(** * VCF claim value estimator: the projection-and-discounting engine

    A shallow embedding of the computational core of [VCFEstimator.tsx]:
    the bracket lookups, the age-indexed tables, the work-life lookup, the
    year loop of [results] and the offset netting.

    JavaScript numbers are idealised as exact rationals ([Q]): every
    arithmetic expression of the source is kept operator for operator, but
    it is evaluated without rounding, and NaN and the infinities have no
    counterpart: a division by zero, which JavaScript answers with an
    infinity or NaN, is 0 here, and no statement below rests on one.
    [==] is equality of rationals; [=] is used where the code copies or
    builds the very same expression. *)

From Stdlib Require Import QArith Qreduction Qcanon Qround Qminmax Qpower Qfield.
From Stdlib Require Import ZArith List Sorted Lia Lqa.
From stdpp Require Import base option list gmap.
Import ListNotations.

Local Open Scope Q_scope.

(** ** JavaScript primitives used by the engine *)

(** [Math.round]: the nearest integer, ties towards plus infinity. *)
Definition Math_round (x : Q) : Z := Qfloor (x + 1 / 2).

(** [Math.pow(b, t)] for the integer exponents the loops pass. *)
Definition Math_pow (b : Q) (t : Z) : Q := Qpower b t.

(** [Math.max(0, x)] and friends on rationals. *)
Definition Math_max (x y : Q) : Q := Qmax x y.

(** [x >= y] and [x > y] as the tests of the source. *)
Definition geb (x y : Q) : bool := Qle_bool y x.
Definition gtb (x y : Q) : bool := negb (Qle_bool x y).
Definition leb (x y : Q) : bool := Qle_bool x y.
Definition ltb (x y : Q) : bool := negb (Qle_bool y x).
(** [x === y] on numbers. *)
Definition eqb (x y : Q) : bool := Qeq_bool x y.

(** Number of iterations of [for (let t = 1; t <= bound; t++)]. *)
Definition loop_count (bound : Q) : nat := Z.to_nat (Qfloor bound).

(** ** Bracket tables *)

Record TaxRow := mkTaxRow { income : Q; rate : Q }.

Definition NY_EFFECTIVE_TAX_TABLE : list TaxRow :=
  [ mkTaxRow 10000 0.1482; mkTaxRow 20000 0.1481; mkTaxRow 25000 0.1479;
    mkTaxRow 30000 0.1386; mkTaxRow 35000 0.1293; mkTaxRow 40000 0.1345;
    mkTaxRow 45000 0.1396; mkTaxRow 50000 0.1474; mkTaxRow 60000 0.1551;
    mkTaxRow 70000 0.1629; mkTaxRow 80000 0.1706; mkTaxRow 90000 0.1864;
    mkTaxRow 100000 0.2021; mkTaxRow 125000 0.2180; mkTaxRow 150000 0.2338;
    mkTaxRow 175000 0.2497; mkTaxRow 200000 0.2655; mkTaxRow 225000 0.3017;
    mkTaxRow 350000 0.3378 ].

(** The scan shared by both lookups:
    [for (i = 0; i < table.length; i++)
       if (q >= table[i].income) cur = pick(table[i]); else break;]
    [key] reads the threshold of a row and [pick] what the loop keeps. *)
Fixpoint bracket_loop {A B : Type} (key : A -> Q) (pick : A -> B)
    (q : Q) (cur : B) (table : list A) : B :=
  match table with
  | [] => cur
  | r :: rest =>
      if geb q (key r) then bracket_loop key pick q (pick r) rest else cur
  end.

Definition interpolateTaxRate (inc : Q) (table : list TaxRow) : Q :=
  match table with
  | [] => 0
  | r0 :: _ => bracket_loop income rate inc (rate r0) table
  end.

Record ConsumptionRow := mkConsRow {
  c_income : Q;
  Single0 : Q; Single1Plus : Q; Married0 : Q; Married1 : Q; Married2Plus : Q
}.

Definition CONSUMPTION_TABLE : list ConsumptionRow :=
  [ mkConsRow 10000 0.779 0.185 0.370 0.194 0.131;
    mkConsRow 20000 0.763 0.182 0.344 0.184 0.126;
    mkConsRow 25000 0.755 0.180 0.330 0.180 0.123;
    mkConsRow 30000 0.747 0.178 0.317 0.175 0.121;
    mkConsRow 35000 0.753 0.185 0.290 0.169 0.120;
    mkConsRow 40000 0.751 0.185 0.258 0.157 0.113;
    mkConsRow 45000 0.748 0.185 0.226 0.145 0.107;
    mkConsRow 50000 0.732 0.184 0.219 0.142 0.105;
    mkConsRow 60000 0.715 0.182 0.211 0.138 0.103;
    mkConsRow 70000 0.682 0.175 0.189 0.126 0.094;
    mkConsRow 80000 0.641 0.165 0.172 0.116 0.087;
    mkConsRow 90000 0.620 0.160 0.164 0.110 0.083;
    mkConsRow 100000 0.599 0.155 0.155 0.105 0.080;
    mkConsRow 125000 0.548 0.143 0.143 0.097 0.073;
    mkConsRow 150000 0.519 0.137 0.132 0.090 0.069;
    mkConsRow 175000 0.490 0.131 0.120 0.084 0.084;
    mkConsRow 200000 0.337 0.096 0.100 0.070 0.054;
    mkConsRow 225000 0.184 0.060 0.081 0.056 0.043 ].

Inductive Marital := single | married.

(** The column selector of [interpolateConsumption], as a projection. *)
Definition consumption_col (marital : Marital) (childrenUnder23 : Q)
    : ConsumptionRow -> Q :=
  match marital with
  | single => if geb childrenUnder23 1 then Single1Plus else Single0
  | married =>
      if geb childrenUnder23 2 then Married2Plus
      else if eqb childrenUnder23 1 then Married1
      else Married0
  end.

Definition interpolateConsumption (preIncome : Q) (marital : Marital)
    (childrenUnder23 : Q) (table : list ConsumptionRow) : Q :=
  let col := consumption_col marital childrenUnder23 in
  match table with
  | [] => 0
  | r0 :: _ => col (bracket_loop c_income (fun r => r) preIncome r0 table)
  end.

(** [getChildCountUnder23]: a child is ["none"] or a current age. *)
Definition getChildCountUnder23 (ages : list (option Q)) (yearIndex : Q) : Q :=
  let count :=
    fold_left
      (fun (acc : Z) (age : option Q) =>
         match age with
         | Some a => if ltb (a + yearIndex) 23 then (acc + 1)%Z else acc
         | None => acc
         end)
      ages 0%Z in
  inject_Z (Z.min count 2).

(** ** Age-indexed tables *)

(** One [age: rate] entry of the object literal. *)
Definition age_rate (age : Z) (r : Q) : Z * Q := (age, r).

(** [AGE_GROWTH]: an object keyed by the integer ages 18..51. *)
Definition AGE_GROWTH : gmap Z Q :=
  list_to_map
    [ age_rate 18 0.09523; age_rate 19 0.09364; age_rate 20 0.09209; age_rate 21 0.09057;
      age_rate 22 0.08856; age_rate 23 0.08655; age_rate 24 0.08454; age_rate 25 0.08253;
      age_rate 26 0.08053; age_rate 27 0.07853; age_rate 28 0.07654; age_rate 29 0.07455;
      age_rate 30 0.07256; age_rate 31 0.07058; age_rate 32 0.0686; age_rate 33 0.06663;
      age_rate 34 0.06465; age_rate 35 0.06269; age_rate 36 0.06072; age_rate 37 0.05876;
      age_rate 38 0.0568; age_rate 39 0.05484; age_rate 40 0.0529; age_rate 41 0.05095;
      age_rate 42 0.04901; age_rate 43 0.04707; age_rate 44 0.04514; age_rate 45 0.04321;
      age_rate 46 0.04128; age_rate 47 0.03935; age_rate 48 0.03743; age_rate 49 0.03551;
      age_rate 50 0.0336; age_rate 51 0.03169 ].

(** Property access [obj[age]] with a numeric key: the number is turned
    into its decimal string, so only an integer-valued number can name one
    of the integer keys. *)
Definition index_by_number {V : Type} (obj : gmap Z V) (age : Q) : option V :=
  let a := Qred age in
  if Pos.eqb (Qden a) 1 then obj !! Qnum a else None.

(** [ageGrowth(age, fallback)]: [AGE_GROWTH[age] ?? (age >= 52 ? fallback : 0.03)]. *)
Definition ageGrowth (age : Q) (fallback : Q) : Q :=
  match index_by_number AGE_GROWTH age with
  | Some r => r
  | None => if geb age 52 then fallback else 0.03
  end.

Definition discountRateAfterTaxForAge (age : Q) : Q :=
  if leb age 35 then 0.026
  else if leb age 54 then 0.024
  else 0.021.

(** ** Work-life expectancy *)

Record WorklifeRow := mkWL { wl_age : Z; wl_years : Q; wl_exit : Z }.

Definition WORKLIFE_TABLE : list WorklifeRow :=
  [ mkWL 25 34.87 60; mkWL 26 34.04 60; mkWL 27 33.20 60; mkWL 28 32.36 60;
    mkWL 29 31.51 61; mkWL 30 30.66 61; mkWL 31 29.81 61; mkWL 32 28.94 61;
    mkWL 33 28.08 61; mkWL 34 27.23 61; mkWL 35 26.37 61; mkWL 36 25.52 62;
    mkWL 37 24.67 62; mkWL 38 23.83 62; mkWL 39 22.98 62; mkWL 40 22.14 62;
    mkWL 41 21.30 62; mkWL 42 20.46 62; mkWL 43 19.64 63; mkWL 44 18.82 63;
    mkWL 45 18.01 63; mkWL 46 17.22 63; mkWL 47 16.42 63; mkWL 48 15.64 64;
    mkWL 49 14.87 64; mkWL 50 14.13 64; mkWL 51 13.39 64; mkWL 52 12.66 65;
    mkWL 53 11.93 65; mkWL 54 11.22 65; mkWL 55 10.53 66; mkWL 56 9.87 66;
    mkWL 57 9.21 66; mkWL 58 8.58 67; mkWL 59 7.95 67; mkWL 60 7.36 67;
    mkWL 61 6.81 68; mkWL 62 6.33 68; mkWL 63 5.90 69; mkWL 64 5.51 70;
    mkWL 65 5.17 70; mkWL 66 4.89 71; mkWL 67 4.65 72; mkWL 68 4.43 72;
    mkWL 69 4.21 73; mkWL 70 4.01 74 ].

Module Worklife.
Record t := mk { years : Z; exitAge : Z }.
End Worklife.

(** The clamped, rounded age the table is searched with. *)
Definition worklife_key (minAge maxAge : Z) (age : Q) : Z :=
  Z.max minAge (Z.min maxAge (Math_round age)).

(** [lookupWorklife(age)].  Reading a field of [undefined] throws, so the
    first row, the last row and the row [find] returns are all optional. *)
Definition lookupWorklife (age : Q) : option Worklife.t :=
  first ← head WORKLIFE_TABLE;
  final ← last WORKLIFE_TABLE;
  let a := worklife_key (wl_age first) (wl_age final) age in
  entry ← find (fun r => Z.eqb (wl_age r) a) WORKLIFE_TABLE;
  let roundedYears := Math_round (wl_years entry) in
  let exitAge := Math_round (age + inject_Z roundedYears) in
  Some (Worklife.mk roundedYears exitAge).

(** ** The component state *)

Inductive Mode := injury | wrongfulDeath.
Inductive UnemploymentTiming := before_medical | after_medical.

(** A [number | "auto"] setting. *)
Inductive Setting := auto | manual (v : Q).

(** The [useState] cells read by the computation. *)
Record Config := mkConfig {
  mode : Mode;
  ageAtStart : Q;
  years : Q;
  baseIncome : Q;
  taxRate : Setting;
  marital : Marital;
  child1Age : option Q;
  child2Age : option Q;
  manualConsumption : bool;
  consumptionPct : Q;
  useAgeSpecificGrowth : bool;
  earningsGrowthFixed : Q;
  retirementPct : Q;
  medicalBase : Q;
  medicalGrowth : Q;
  unemploymentFactor : Q;
  discountOverride : Setting;
  unemploymentTiming : UnemploymentTiming;
  offsetAnnual : Q;
  offsetYears : Q;
  offsetLumpSum : Q;
  useFirmWorklife : bool
}.

(** The object pushed onto [rows] each year. *)
Module YearRow.
Record t := mk {
  year : Z;
  age : Q;
  earnGrowth : Q;
  projectedIncome : Q;
  retirement : Q;
  incomePlusRet : Q;
  taxRate : Q;
  postTaxProjectedIncome : Q;
  consumptionRate : Q;
  consumptionAmt : Q;
  incomeLessConsumption : Q;
  healthContribution : Q;
  unemploymentAdjIncome : Q;
  postTaxAdjusted : Q;
  discounted : Q
}.
End YearRow.

(** The variables the year loop updates. *)
Module Vars.
Record t := mk { salary : Q; med : Q; pvSum : Q; rows : list YearRow.t }.
End Vars.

-.-.-

→ What is needed
In the listing above, find the line containing "arithmetic expression of" and the line containing "Definition Math_max (x", then retype both and every line between them exactly, with nothing else.

→ Result below
    arithmetic expression of the source is kept operator for operator, but
    it is evaluated without rounding, and NaN and the infinities have no
    counterpart: a division by zero, which JavaScript answers with an
    infinity or NaN, is 0 here, and no statement below rests on one.
    [==] is equality of rationals; [=] is used where the code copies or
    builds the very same expression. *)

From Stdlib Require Import QArith Qreduction Qcanon Qround Qminmax Qpower Qfield.
From Stdlib Require Import ZArith List Sorted Lia Lqa.
From stdpp Require Import base option list gmap.
Import ListNotations.

Local Open Scope Q_scope.

(** ** JavaScript primitives used by the engine *)

(** [Math.round]: the nearest integer, ties towards plus infinity. *)
Definition Math_round (x : Q) : Z := Qfloor (x + 1 / 2).

(** [Math.pow(b, t)] for the integer exponents the loops pass. *)
Definition Math_pow (b : Q) (t : Z) : Q := Qpower b t.

(** [Math.max(0, x)] and friends on rationals. *)
Definition Math_max (x y : Q) : Q := Qmax x y.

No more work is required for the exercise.